Nobody's forcing anybody to deliver your teriyaki. You're paying a premium so you don't have to leave the house. Someone's freely choosing to earn some money to provide your premium service. They've decided that delivering your thing is better for them than not delivering your thing.
The overthinking involved in this stuff is bizarre.
Yes absolutely do not think about the conditions under which someone would be willing to do it. What would have to change in your life for you to be willing to? Don't think about it!
I would have to lose 30 years of work experience, all of the skills I've learned, and my professional network.
I might have done it when I was younger and didn't have any of that, but that kind of work didn't really exist beyond pizza delivery. I worked at a video rental store, instead.
> I would have to lose 30 years of work experience, all of the skills I've learned, and my professional network.
One bad head injury could do all that and more. What are you going to improve then?
My point here is that given other choices, people don't freely choose precarious low wage work. It's safe to assume that people doing those jobs have pressures and constraints on them that limit their choices. This is why they're "willing" to do shitty work. You could be coerced into it too, given the right conditions. Understand the incentives, don't just justify it away as "freely chosen" because it isn't. To some extent that's true of all of us, but not to the same extent and the difference is meaningful.
If everything is a response to incentives then by this logic you could also say a software engineer is coerced into their career because of pressure put on by the cost of their lifestyle. People doing shitty work might not have incentive to do anything else.

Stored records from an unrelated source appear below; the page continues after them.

(** * devlog-cli: a shallow embedding of [devlog.js] and its properties

    The program is a linear Node.js script: it reads a JSON configuration
    file, asks git for the last commit, formats one log entry, sends one
    HTTP POST, and can install a git post-commit hook.  Everything it does is
    an effect on the file system, the console, child processes, the clock or
    the network, so the embedding is a reader/state/error monad over an
    explicit world, and each method of the [DevLog] class is one monadic
    definition that follows the JavaScript statement by statement. *)

From Stdlib Require Import ZArith Lia Bool List String Ascii DecimalString.
From Stdlib Require PrimFloat.
From stdpp Require Import base option strings gmap list.

Set Warnings "-register-all,-implicit-create-rewrite-hint-db".

Local Open Scope string_scope.
Local Open Scope Z_scope.

(** ** JavaScript string primitives

    Strings are Rocq [string]s (byte sequences).  They agree with
    JavaScript's UTF-16 strings on every ASCII text; indices of non-ASCII
    text count bytes instead of code units. *)

Module JsString.

Definition nl : string := String "010"%char EmptyString.
Definition dq : string := String "034"%char EmptyString.

(** ASCII part of the ECMAScript WhiteSpace and LineTerminator classes:
    TAB, LF, VT, FF, CR and SPACE. *)
Definition is_space (c : ascii) : bool :=
  let n := nat_of_ascii c in
  ((9 <=? n)%nat && (n <=? 13)%nat) || (n =? 32)%nat.

Fixpoint trimStart (s : string) : string :=
  match s with
  | EmptyString => EmptyString
  | String c r => if is_space c then trimStart r else s
  end.

Fixpoint trimEnd (s : string) : string :=
  match s with
  | EmptyString => EmptyString
  | String c r =>
      match trimEnd r with
      | EmptyString => if is_space c then EmptyString else String c EmptyString
      | r' => String c r'
      end
  end.

(** [s.trim()] *)
Definition trim (s : string) : string := trimEnd (trimStart s).

(** [s.substring(a, b)] on natural indices: both are clamped to the
    length and swapped when [a > b]. *)
Definition substring (a b : nat) (s : string) : string :=
  String.substring (Nat.min a b) (Nat.max a b - Nat.min a b) s.

(** [hay.includes(needle)] *)
Fixpoint includes (needle hay : string) : bool :=
  String.prefix needle hay ||
  match hay with
  | EmptyString => false
  | String _ r => includes needle r
  end.

(** [s.split(c)] for a one-character separator. *)
Fixpoint split (c : ascii) (s : string) : list string :=
  match s with
  | EmptyString => [EmptyString]
  | String x r =>
      if Ascii.eqb x c then EmptyString :: split c r
      else match split c r with
           | [] => [String x EmptyString]
           | h :: t => String x h :: t
           end
  end.

(** Decimal rendering of an integer, as [String(n)] gives for an integer
    valued number. *)
Definition of_Z (n : Z) : string := NilZero.string_of_int (Z.to_int n).

Definition digit (n : Z) : ascii := ascii_of_nat (48 + Z.to_nat (n mod 10)).

(** The last [w] decimal digits of [n], zero padded on the left. *)
Fixpoint padded (w : nat) (n : Z) : string :=
  match w with
  | O => EmptyString
  | S w' => padded w' (n / 10) +:+ String (digit n) EmptyString
  end.

Definition lines (l : list string) : string := String.concat nl l.

End JsString.

(** ** JavaScript values

    The configuration object and the API answer are whatever [JSON.parse]
    returns, so they are modelled as untyped JSON values extended with
    [undefined].  Objects keep their properties in enumeration order. *)

Module Js.

Inductive value : Type :=
| VUndef
| VNull
| VBool (b : bool)
| VNum (x : PrimFloat.float)
| VStr (s : string)
| VArr (xs : list value)
| VObj (props : list (string * value)).
Lemma forward_member_in_range_witness :
  well_formed (self Demo.with_priors) = true
  /\ 0 <= 1 < __len__ (self Demo.with_priors)
  /\ (0 < beta (self Demo.with_priors))%Q
  /\ position (gen Demo.with_priors) = 24%nat
  /\ exists m d f,
       ensemble (self Demo.with_priors) !! 1%nat = Some m
       /\ priors (self Demo.with_priors) !! 1%nat = Some d
       /\ prior_fns (self Demo.with_priors) !! 1%nat = Some f
       /\ call m Demo.x_float = Ok [[Fin (27 # 2); Fin (61 # 4)]]
       /\ Normal.loc d = [[Fin (3 # 1); Fin (13 # 4)]; [Fin (7 # 2); Fin (15 # 4)]]
       /\ Normal.scale d = [[Fin (1 # 10); Fin (1 # 10)]; [Fin (1 # 10); Fin (1 # 10)]]
       /\ (Normal.sample d (gen Demo.with_priors)).1
          = [[Fin (27 # 5); Fin (23 # 4)]; [Fin (61 # 10); Fin (129 # 20)]]
       /\ position (Normal.sample d (gen Demo.with_priors)).2 = 28%nat
       /\ call (reweight f (Normal.sample d (gen Demo.with_priors)).1) Demo.x_float
          = Ok [[Fin (209 # 10); Fin (93 # 4)]]
       /\ (forward Demo.x_float (Some 1)
             (State (self Demo.with_priors) (gen Demo.with_priors))).1
          = Ok [[Fin (172 # 5); Fin (77 # 2)]]
       /\ weight_data <$>
            prior_fns (self (forward Demo.x_float (Some 1)
                               (State (self Demo.with_priors)
                                  (gen Demo.with_priors))).2) !! 1%nat
          = Some [[Fin (27 # 5); Fin (23 # 4)]; [Fin (61 # 10); Fin (129 # 20)]].
Proof.
  split; [vm_compute; reflexivity|].
  split; [vm_compute; split; [discriminate|reflexivity]|].
  split; [reflexivity|]. split; [vm_compute; reflexivity|].
  destruct (forward_member_in_range (self Demo.with_priors) Demo.x_float 1
              (gen Demo.with_priors)) as (m & Hm & _ & H);
    [vm_compute; reflexivity|vm_compute; split; [discriminate|reflexivity]|].
  destruct H as (d & f & Hd & Hf & _); [reflexivity|].
  exists m, d, f.
  vm_compute in Hm, Hd, Hf.
  injection Hm as <-. injection Hd as <-. injection Hf as <-.
  repeat split; vm_compute; reflexivity.
Defined.

(** C3.  For every input [x], [var(x, action)] is computed from the raw
    member predictions [member[i](x)] only: it is a function of the members,
    changes neither the object nor the generator, and is the same whatever
    prior functions and distributions the object holds, also when beta > 0.
    Without [action] the result is the array, shaped like a member output, of
    the variances across the stacked outputs; with [action] it is the
    variance at output [action] of the first batch element. *)
Theorem var_uses_members_only (e : t) (x : input) (action : option Z) (g : generator) :
  well_formed e = true ->
  var x action (State e g) = (var_of_members (ensemble e) x action, State e g)
  /\ (forall e' g',
        ensemble e' = ensemble e ->
        (var x action (State e' g')).1 = (var x action (State e g)).1)
  /\ (forall y0 ys,
        all_ok (map (fun m => call m x) (ensemble e)) = Ok (y0 :: ys) ->
        (var x None (State e g)).1 = Ok (VTensor (var0 (y0 :: ys)))
        /\ forall a row,
             y0 !! 0%nat = Some row ->
             0 <= a < Z.of_nat (length row) ->
             (var x (Some a) (State e g)).1
             = Ok (VScalar (entry (var0 (y0 :: ys)) 0 (Z.to_nat a))))
  /\ (forall y0 ys,
        map length (var0 (y0 :: ys)) = map length y0
        /\ forall r c row,
             y0 !! r = Some row -> (c < length row)%nat ->
             entry (var0 (y0 :: ys)) r c
             = svar (map (fun y => entry y r c) (y0 :: ys))).
Proof.
  intros Hwf. split; [apply var_run|]. split; [|split].
  - intros e' g' He. rewrite !var_run. simpl. by rewrite He.
  - intros y0 ys Hok.
    destruct (member_outputs_uniform e x _ Hwf Hok) as [n Hn].
    pose proof (stack_uniform _ _ _ _ Hn) as Hsh.
    split.
    + rewrite var_run. simpl fst. by apply var_of_members_tensor.
    + intros a row Hrow Ha. rewrite var_run. simpl fst.
      rewrite (var_of_members_scalar _ _ _ _ _ _ Hok Hsh Hrow Ha).
      unfold var0. rewrite (reduce0_entry svar y0 ys 0 (Z.to_nat a) row Hrow); [done|lia].
  - intros y0 ys. split; [apply reduce0_shape|].
    intros r c row Hr Hc. by apply reduce0_entry with row.
Qed.

Lemma var_uses_members_only_witness :
  well_formed (self Demo.with_priors) = true
  /\ (0 < beta (self Demo.with_priors))%Q
  /\ var Demo.x_float None (State (self Demo.with_priors) (gen Demo.with_priors))
     = (var_of_members (ensemble (self Demo.with_priors)) Demo.x_float None,
        State (self Demo.with_priors) (gen Demo.with_priors))
  /\ var_of_members (ensemble (self Demo.with_priors)) Demo.x_float None
     = Ok (VTensor [[Fin (36 # 1); Fin (36 # 1)]])
  /\ (var Demo.x_float (Some 1) Demo.with_priors).1 = Ok (VScalar (Fin (36 # 1))).
Proof.
  split; [reflexivity|]. split; [reflexivity|].
  split; [|split; vm_compute; reflexivity].
  apply (var_uses_members_only (self Demo.with_priors) Demo.x_float None
           (gen Demo.with_priors)).
  reflexivity.
Defined.

(** A check of C3 on three linear estimators: the full array, one action. *)
Example var_plain_values :
  (var Demo.x_byte None Demo.plain).1
  = Ok (VTensor [[Fin (144 # 25); Fin (144 # 25)]])
  /\ (var Demo.x_byte (Some 1) Demo.plain).1 = Ok (VScalar (Fin (144 # 25)))
  /\ (var Demo.x_byte None Demo.plain).2 = Demo.plain.
Proof. repeat split; vm_compute; reflexivity. Qed.

(** C4, as the spec states it, fails: on an ensemble of three members the
    index -1 lies outside [0, 3), yet the call raises nothing and returns the
    last member's output. *)
Lemma forward_negative_mid_returns :
  __len__ (self Demo.plain) = 3
  /\ ~ (0 <= -1 < 3)
  /\ (forward Demo.x_byte (Some (-1)) Demo.plain).1
     = Ok [[Fin (51 # 5); Fin (109 # 10)]]
  /\ ensemble (self Demo.plain) !! 2%nat ≫= (fun m => Some (call m Demo.x_byte))
     = Some (Ok [[Fin (51 # 5); Fin (109 # 10)]]).
Proof.
  split; [reflexivity|]. split; [lia|]. split; vm_compute; reflexivity.
Qed.

(** C4, amended.  For every ensemble of size [B] and every integer [mid]
    with [mid >= B] or [mid < -B], [forward(x, mid)] raises the out-of-range
    error of list indexing and changes nothing; so does [mid = 5] on a
    three-member ensemble. *)
Theorem forward_mid_out_of_range (e : t) (x : input) (mid : Z) (g : generator) :
  mid < - __len__ e \/ __len__ e <= mid ->
  forward x (Some mid) (State e g) = (Raise IndexError, State e g).
Proof.
  intros Hmid. apply forward_index_error. by apply norm_index_outside.
Qed.

Lemma forward_mid_out_of_range_witness :
  (5 < - __len__ (self Demo.with_priors) \/ __len__ (self Demo.with_priors) <= 5)
  /\ __len__ (self Demo.with_priors) = 3
  /\ forward Demo.x_float (Some 5) (State (self Demo.with_priors) (gen Demo.with_priors))
     = (Raise IndexError, State (self Demo.with_priors) (gen Demo.with_priors)).
Proof.
  split; [right; vm_compute; discriminate|]. split; [reflexivity|].
  apply (forward_mid_out_of_range (self Demo.with_priors) Demo.x_float 5
           (gen Demo.with_priors)).
  right; vm_compute; discriminate.
Defined.
(** C3 (amended): for every bar with an open and a close price for which
    [(close - open) / open * 100], in the arithmetic of JavaScript numbers,
    is finite and below [10^21] in magnitude, the percent change of the price
    tool ([index.ts] and [part_000]) is that value rounded to two decimals
    with its sign: a minus when it is negative, nothing otherwise, then the
    nearest number of hundredths to its magnitude, written with exactly two
    decimals; the trend text is that string followed by [% change].  Open
    100 and close 105 give [5.00% change]; open 100 and close 95 give
    [-5.00% change]. *)
Theorem percent_change_two_decimals host ticker aggs bar open close :
  Polygon.o bar = Some open ->
  Polygon.c bar = Some close ->
  let pct := num_mul (num_div (num_sub close open) open) (ofZ 100) in
  fixedRange pct = true ->
  (exists n a b,
     Index.changePercent host bar = (if num_negative pct then "-" else "") ++ a ++ "." ++ b /\
     String.length b = 2%nat /\
     fixedDigits 2 n = a ++ "." ++ b /\
     (Qabs (Qabs (exact pct) * 100 - inject_Z n) <= 1 # 2)%Q) /\
  Part000.changePercent host bar = Index.changePercent host bar /\
  get "text" (get "trend" (Index.chartData host ticker aggs (Index.changePercent host bar))) =
    JStr (Index.changePercent host bar ++ "% change") /\
  Utils.chart_trend (Part000.chartBuilder host ticker aggs (Part000.changePercent host bar)) =
    Some (parseFloat (Part000.changePercent host bar),
          Part000.changePercent host bar ++ "% change") /\
  (open = ofZ 100 -> close = ofZ 105 ->
   Index.changePercent host bar ++ "% change" = "5.00% change") /\
  (open = ofZ 100 -> close = ofZ 95 ->
   Index.changePercent host bar ++ "% change" = "-5.00% change").
Proof.
  intros Ho Hc pct Hrange.
  assert (H1 : Index.changePercent host bar = toFixed host 2 pct).
  { unfold Index.changePercent, Index.change. rewrite Ho, Hc. reflexivity. }
  assert (H2 : Part000.changePercent host bar = toFixed host 2 pct).
  { unfold Part000.changePercent, Part000.change. rewrite Ho, Hc. reflexivity. }
  split; [rewrite H1; apply toFixed_fixedRange; exact Hrange |].
  split; [rewrite H1, H2; reflexivity |].
  split; [reflexivity |].
  split; [reflexivity |].
  rewrite H1. clear Hrange. split.
  - intros -> ->. subst pct. vm_compute. reflexivity.
  - intros -> ->. subst pct. vm_compute. reflexivity.
Qed.
(** * bleve: the scorch write path and numeric-range validation

    A shallow embedding of
      - [search/query/numeric_range.go]  (module [Query]);
      - [index/scorch/scorch.go]         (module [Scorch]).

    Go maps are [gmap]s, roaring bitmaps are [gset]s, [uint64] values are
    [N] reduced modulo [2^64], pointers are addresses into an explicit
    heap, and the goroutines of the write path are threads of a step
    function over the shared index state. *)

From Stdlib Require Import NArith ZArith Lia.
From stdpp Require Import base option numbers list strings gmap sets fin_maps.

Local Open Scope N_scope.
#[local] Set Warnings "-clear-no-such-hyp".

(** ** search/query/numeric_range.go *)
Module Query.

(** A Go pointer: [None] is [nil], [Some a] points at address [a]. *)
Definition ptr := option positive.

(** [error]: [None] is [nil], [Some msg] an error carrying [msg]. *)
Definition error := option string.

Record NumericRangeQuery := {
  Min          : ptr;      (* *float64 *)
  Max          : ptr;      (* *float64 *)
  InclusiveMin : ptr;      (* *bool *)
  InclusiveMax : ptr;      (* *bool *)
  Field        : string;
  Boost        : ptr       (* *Boost *)
}.

Definition NewNumericRangeInclusiveQuery
    (min max minInclusive maxInclusive : ptr) : NumericRangeQuery :=
  {| Min := min; Max := max;
     InclusiveMin := minInclusive; InclusiveMax := maxInclusive;
     Field := EmptyString; Boost := None |}.

Definition NewNumericRangeQuery (min max : ptr) : NumericRangeQuery :=
  NewNumericRangeInclusiveQuery min max None None.

Definition SetField (q : NumericRangeQuery) (f : string) : NumericRangeQuery :=
  {| Min := Min q; Max := Max q;
     InclusiveMin := InclusiveMin q; InclusiveMax := InclusiveMax q;
     Field := f; Boost := Boost q |}.

(** [if q.Min == nil && q.Min == q.Max { return fmt.Errorf(...) }; return nil].
    Both comparisons are pointer comparisons. *)
Definition Validate (q : NumericRangeQuery) : error :=
  if bool_decide (Min q = None) && bool_decide (Min q = Max q)
  then Some "numeric range query must specify min or max"%string
  else None.

(** [Searcher] (lines 61-67).  The index reader, the mapping's default
    search field, [Boost.Value] and the constructor of package searcher
    are declared in other packages: they are parameters.  A [float64] is
    only passed along. *)
Section Searcher.

Variables IndexReader float64 searcher : Type.
Variable DefaultSearchField : string.
Variable Boost_Value : ptr → float64.
Variable NewNumericRangeSearcher :
  IndexReader → ptr → ptr → ptr → ptr → string → float64 → bool →
  searcher * error.

Definition Searcher (q : NumericRangeQuery) (i : IndexReader) (explain : bool)
    : searcher * error :=
  let field :=
    if bool_decide (Field q = EmptyString) then DefaultSearchField
    else Field q in
  NewNumericRangeSearcher i (Min q) (Max q) (InclusiveMin q) (InclusiveMax q)
    field (Boost_Value (Boost q)) explain.

End Searcher.

End Query.

(** ** index/scorch/scorch.go *)
Module Scorch.

Definition uint64_modulus : N := 2 ^ 64.

(** Arithmetic on [uint64] wraps around. *)
Definition wrap_uint64 (n : N) : N := n mod uint64_modulus.

(** [error]: [None] is [nil]. *)
Definition error := option string.

(** Address of a [document.Document] on the heap; a [*document.Document]
    is an [option loc], [None] being [nil]. *)
Abbreviation loc := positive.

(** *** package document *)

(** [document.IndexingOptions] is an [int] used as a bit set. *)
Abbreviation IndexingOptions := Z.

(** Modelled from the spec: a text field of package document, whose
    source is missing, with the five arguments of [NewTextFieldCustom]. *)
Record Field := {
  f_name           : string;
  f_arrayPositions : list N;          (* []uint64, nil is [] *)
  f_value          : list Byte.byte;
  f_options        : IndexingOptions;
  f_analyzer       : option positive  (* *analysis.Analyzer *)
}.

(** Modelled from the spec: [document.Document], whose source is
    missing, with
    the fields [Batch] and [Analyze] read. *)
Record Document := {
  ID              : string;
  Fields          : list Field;
  CompositeFields : list string
}.

Abbreviation heap := (gmap positive Document).

(** Modelled from the spec: [document.NewTextFieldCustom], whose
    source is missing; it builds a text field from its five arguments. *)
Definition NewTextFieldCustom (name : string) (arrayPositions : list N)
    (value : list Byte.byte) (options : IndexingOptions)
    (analyzer : option positive) : Field :=
  {| f_name := name; f_arrayPositions := arrayPositions; f_value := value;
     f_options := options; f_analyzer := analyzer |}.

(** Modelled from the spec: [Document.AddField], whose source is
    missing; a
    plain (non-composite) field is appended to [Fields]. *)
Definition AddField (d : Document) (f : Field) : Document :=
  {| ID := ID d; Fields := Fields d ++ [f];
     CompositeFields := CompositeFields d |}.

(** *** package index: [index.Batch] *)
Module index.

(** Modelled from the spec: [index.Batch], whose source is missing,
    with the
    two maps [Batch] reads: [IndexOps map[string]*document.Document] and
    [InternalOps map[string][]byte]; a nil value is [None]. *)
Record Batch := {
  IndexOps    : gmap string (option positive);
  InternalOps : gmap string (option (list Byte.byte))
}.

(** Modelled from the spec: [index.NewBatch], whose source is missing,
    the
    empty batch.  "a Batch = mapping from document ID to either a
    document-with-fields or an absence (tombstone), plus a mapping of
    internal metadata key/value upserts and deletes". *)
Definition NewBatch : Batch := {| IndexOps := ∅; InternalOps := ∅ |}.

(** Modelled from the spec: [Batch.Update], whose source is missing:
    [b.IndexOps[doc.ID] = doc]; reading [doc.ID] dereferences [doc]. *)
Definition Update (h : heap) (b : Batch) (doc : loc) : option Batch :=
  d ← h !! doc;
  Some {| IndexOps := <[ID d := Some doc]> (IndexOps b);
          InternalOps := InternalOps b |}.

(** Modelled from the spec: [Batch.Delete], whose source is missing:
    [b.IndexOps[id] = nil], a tombstone. *)
Definition Delete (b : Batch) (id : string) : Batch :=
  {| IndexOps := <[id := None]> (IndexOps b);
     InternalOps := InternalOps b |}.

(** Modelled from the spec: [Batch.SetInternal], whose source is
    missing:
    [b.InternalOps[string(key)] = val]. *)
Definition SetInternal (b : Batch) (key : string)
    (val : option (list Byte.byte)) : Batch :=
  {| IndexOps := IndexOps b;
     InternalOps := <[key := val]> (InternalOps b) |}.

(** Modelled from the spec: [Batch.DeleteInternal], whose source is
    missing:
    [b.InternalOps[string(key)] = nil]. *)
Definition DeleteInternal (b : Batch) (key : string) : Batch :=
  {| IndexOps := IndexOps b;
     InternalOps := <[key := None]> (InternalOps b) |}.

End index.

(** *** package segment *)

(** Modelled from the spec: the [segment.Segment] capability and the
    in-memory segment of package [mem], whose sources are missing.  "an immutable
    unit holding a set of analyzed documents"; "given a list of external
    document IDs, return the set of internal document numbers it
    contains for those IDs".  A segment is the list of the external IDs
    of its documents; the internal document number is the position. *)
Record Segment := { seg_docs : list string }.

(** Modelled from the spec: [mem.New()], the empty segment. *)
Definition mem_New : Segment := {| seg_docs := [] |}.

(** Modelled from the spec: the point query of a segment, whose source
    is missing: the document numbers, counted from [n], of the entries with
    external ID [id]. *)
Fixpoint postings (id : string) (docs : list string) (n : nat) : gset nat :=
  match docs with
  | [] => ∅
  | d :: docs' =>
      (if bool_decide (d = id) then {[ n ]} else ∅) ∪ postings id docs' (S n)
  end.

(** Modelled from the spec: [Segment.DocNumbers(ids)], a point query per
    external ID, the answers collected in one bitmap. *)
Definition DocNumbers (seg : Segment) (ids : list string) : gset nat :=
  ⋃ ((λ id, postings id (seg_docs seg) 0) <$> ids).

(** *** The index state *)

(** Modelled from the spec: [SegmentSnapshot], whose source is missing
    ([prepareSegment] only reads [root.segment[i].segment] and [root.segment[i].id]).
    "an ordered sequence of entries, each (segment, segment-id,
    deletion-bitmap)". *)
Record SegmentSnapshot := {
  ss_id      : N;
  ss_segment : Segment;
  ss_deleted : gset nat
}.
(** * The access-control dashboard front end: data gateway, log table and
      polling views, embedded from the JavaScript sources.

    Layout: the JavaScript value model ([Js]), then one module per source
    file ([Utils] for [utils/index.js], [Api] for [api/index.js],
    [LogTable], [AccessLogs], [Dashboard]), then the properties. *)

From Stdlib Require Import String Ascii ZArith QArith Qabs Qround List Lia Bool DecimalString.
Import ListNotations.

Local Close Scope Q_scope.
Local Open Scope list_scope.
Local Open Scope string_scope.

(* ================================================================== *)
(** ** JavaScript values as the sources use them *)
(* ================================================================== *)

Module Js.

(** A JavaScript string is modelled by a Rocq [string] read as a sequence of
    code units below 256 (one [ascii] per code unit).

    A number is an exact rational ([JNum]) or [JNaN]; the binary rounding of
    IEEE doubles and the infinities are not modelled, and no property below
    depends on the digits of a fraction.

    An object is the list of its own enumerable properties in enumeration
    order, keys pairwise distinct.  [JNative] stands for a built-in function
    or object reached through [Object.prototype] (for instance
    [locations["constructor"]]); such values never occur in a JSON body. *)
#[warnings="-register-all"] Inductive value : Type :=
| JUndefined
| JNull
| JBool (b : bool)
| JNum (q : Q)
| JNaN
| JStr (s : string)
| JArr (items : list value)
| JObj (props : list (string * value))
| JNative (name : string).
Arguments JNum q%_Q.

Definition object : Type := list (string * value).

(** What a [throw] or a rejected promise carries. [Rejected] wraps the error
    object axios hands to the response interceptor. *)
Inductive exn : Type :=
| TypeError (msg : string)
| Rejected (cause : value).

(** The completion of an expression or of an [async] function:
    [Ok] is a normal return (a fulfilled promise), [Throw] an exception
    (a rejected promise). *)
Inductive result (A : Type) : Type :=
| Ok (a : A)
| Throw (e : exn).
Arguments Ok {A} a.
Arguments Throw {A} e.

Definition bind {A B : Type} (m : result A) (k : A -> result B) : result B :=
  match m with
  | Ok a => k a
  | Throw e => Throw e
  end.

Notation "x <- m ;; k" := (bind m (fun x => k))
  (at level 61, m at next level, right associativity).

(** [ToBoolean]. *)
Definition truthy (v : value) : bool :=
  match v with
  | JUndefined | JNull | JNaN => false
  | JBool b => b
  | JNum q => negb (Qeq_bool q 0%Q)
  | JStr s => negb (s =? "")
  | JArr _ | JObj _ | JNative _ => true
  end.

(** [a || b] once both operands are evaluated (the right operand of every
    [||] in the sources that can throw is sequenced by [or_else] below). *)
Definition or (a b : value) : value := if truthy a then a else b.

I could have chosen to be a low paid vulnerable worker and not been thrilled with it. The barrier to entry is so low, it seems difficult to believe some people wouldn’t freely choose it out of convenience. Not sure how you can believe 100% of those workers are coerced into that line of work.
Everything is a trade off. You could choose to be a software engineer, but it requires a big investment of your time and making critical life choices at the right moments. Much more difficult than simply running gigs.
You seem risk-averse, and that’s OK. But you aren’t in any position to tell other people what level of risk or action to take to maintain or improve their lives.
People are free to choose and they take on the consequences of their choices, good or bad.
“They’ve decided that picking the cotton is better than refusing to do so”.
Edit, because people share a characteristic with heavy metals: the point is that a “choice” made under economic duress is not made freely. Slavery is an extreme example used to make the point more obvious. The threat of violence used to compel people to work the fields is obviously worse than, but not necessarily qualitatively different from, the threat of abject poverty if one refuses to take low-paying insecure jobs.
You can't just say this, you have to say why. It's going to be a hard case to explain how you can't compare two types of work.
I'm not even sure how you can explain what free market labor is without referring to slavery, or explain what slavery is without referring to free market labor i.e. I don't think it's possible not to compare them and rationally talk about either of them.
Nope, 300 years ago we had slavery and now we have gig work. I think that's the same universe ;)
In all seriousness, refusing to compare two things because you think they're "just too different" is simply acting irrationally. Look at the objectives, pressures, and outputs of each system and you may see more similarities than you'd like.
The overthinking involved in this stuff is bizarre.